**YOUR GOAL**
Starting with the line that contains "match first_over 1 (zip cur cds) with", write out each line through the end of the listing, unchanged. Output nothing else.

**DATASET ENTRIES**
━━━━━━━━━━

(** The third loop: increment, and arm the TTL of a key that has none. *)
Fixpoint apply_deltas (ttl : Z) (axes : list (string * (Z * Z))) : Script Σ (list Z) :=
  match axes with
  | [] => sret []
  | (k, (cur, delta)) :: axes =>
      let delta := lua_num delta in
      v <~ (if (delta =? 0)%Z then sret cur
            else v <~ (fun σ => INCRBY σ k delta);~
                 t <~ sread (fun σ => PTTL σ k);~
                 (if (t =? -1)%Z then swrite (fun σ => PEXPIRE σ k (ttl * 1000)) else sret tt);~~
                 sret (lua_num v));~
      vs <~ apply_deltas ttl axes;~
      sret (v :: vs)
  end.

(** The creation of the tree-wide keys, [SET k 0 NX EX ttl] for axes 1, 2, 5. *)
Definition create_tree (ks : list string) (ttl : Z) : Script Σ unit :=
  swrite (fun σ => SET_NX_PX σ (nth 0 ks "") "0" (ttl * 1000));~~
  swrite (fun σ => SET_NX_PX σ (nth 1 ks "") "0" (ttl * 1000));~~
  swrite (fun σ => SET_NX_PX σ (nth 4 ks "") "0" (ttl * 1000)).

Definition update_hwm (hwm : string) (pc ttl : Z) : Script Σ unit :=
  cur <~ read_number hwm;~
  if (cur <? pc)%Z then
    swrite (fun σ => SET σ hwm (string_of_Z pc));~~
    swrite (fun σ => PEXPIRE σ hwm (ttl * 1000))
  else sret tt.

(** The part of the script after the sentinel check. *)
Definition reserve_body (ks : list string) (hwm : string) (cds : list (Z * Z)) (ttl : Z)
    : Script Σ (list Z) :=
  cur <~ read_all ks;~
  match first_over 1 (zip cur cds) with
  | Some (i, c, cap) => sret [statusRejected; i; c; cap]
  | None =>
      out <~ apply_deltas ttl (zip ks (zip cur cds.*2));~
      update_hwm hwm (nth 2 out 0%Z) ttl;~~
      sret (statusAdmitted :: out)
  end.

Definition reserveScript (ks : list string) (hwm : string) (cds : list (Z * Z)) (ttl create : Z)
    : Script Σ (list Z) :=
  present <~ sread (fun σ => EXISTS σ (nth 4 ks ""));~
  if negb present then
    if negb (lua_num create =? 1)%Z then sret [statusKeysExpired]
    else create_tree ks ttl;~~ reserve_body ks hwm cds ttl
  else reserve_body ks hwm cds ttl.

(** The loop of the return script, [DECRBY] being an increment by [-delta]. *)
Fixpoint return_loop (axes : list (string * Z)) : Script Σ unit :=
  match axes with
  | [] => sret tt
  | (k, delta) :: axes =>
      let delta := lua_num delta in
      present <~ sread (fun σ => EXISTS σ k);~
      (if negb (delta =? 0)%Z && present then
         v <~ (fun σ => INCRBY σ k (- delta)%Z);~
         if (lua_num v <? 0)%Z then swrite (fun σ => SET_KEEPTTL σ k "0") else sret tt
       else sret tt);~~
      return_loop axes
  end.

━━━━━━━━━━

**EXERCISE RESULT**
  match first_over 1 (zip cur cds) with
  | Some (i, c, cap) => sret [statusRejected; i; c; cap]
  | None =>
      out <~ apply_deltas ttl (zip ks (zip cur cds.*2));~
      update_hwm hwm (nth 2 out 0%Z) ttl;~~
      sret (statusAdmitted :: out)
  end.

Definition reserveScript (ks : list string) (hwm : string) (cds : list (Z * Z)) (ttl create : Z)
    : Script Σ (list Z) :=
  present <~ sread (fun σ => EXISTS σ (nth 4 ks ""));~
  if negb present then
    if negb (lua_num create =? 1)%Z then sret [statusKeysExpired]
    else create_tree ks ttl;~~ reserve_body ks hwm cds ttl
  else reserve_body ks hwm cds ttl.

(** The loop of the return script, [DECRBY] being an increment by [-delta]. *)
Fixpoint return_loop (axes : list (string * Z)) : Script Σ unit :=
  match axes with
  | [] => sret tt
  | (k, delta) :: axes =>
      let delta := lua_num delta in
      present <~ sread (fun σ => EXISTS σ k);~
      (if negb (delta =? 0)%Z && present then
         v <~ (fun σ => INCRBY σ k (- delta)%Z);~
         if (lua_num v <? 0)%Z then swrite (fun σ => SET_KEEPTTL σ k "0") else sret tt
       else sret tt);~~
      return_loop axes
  end.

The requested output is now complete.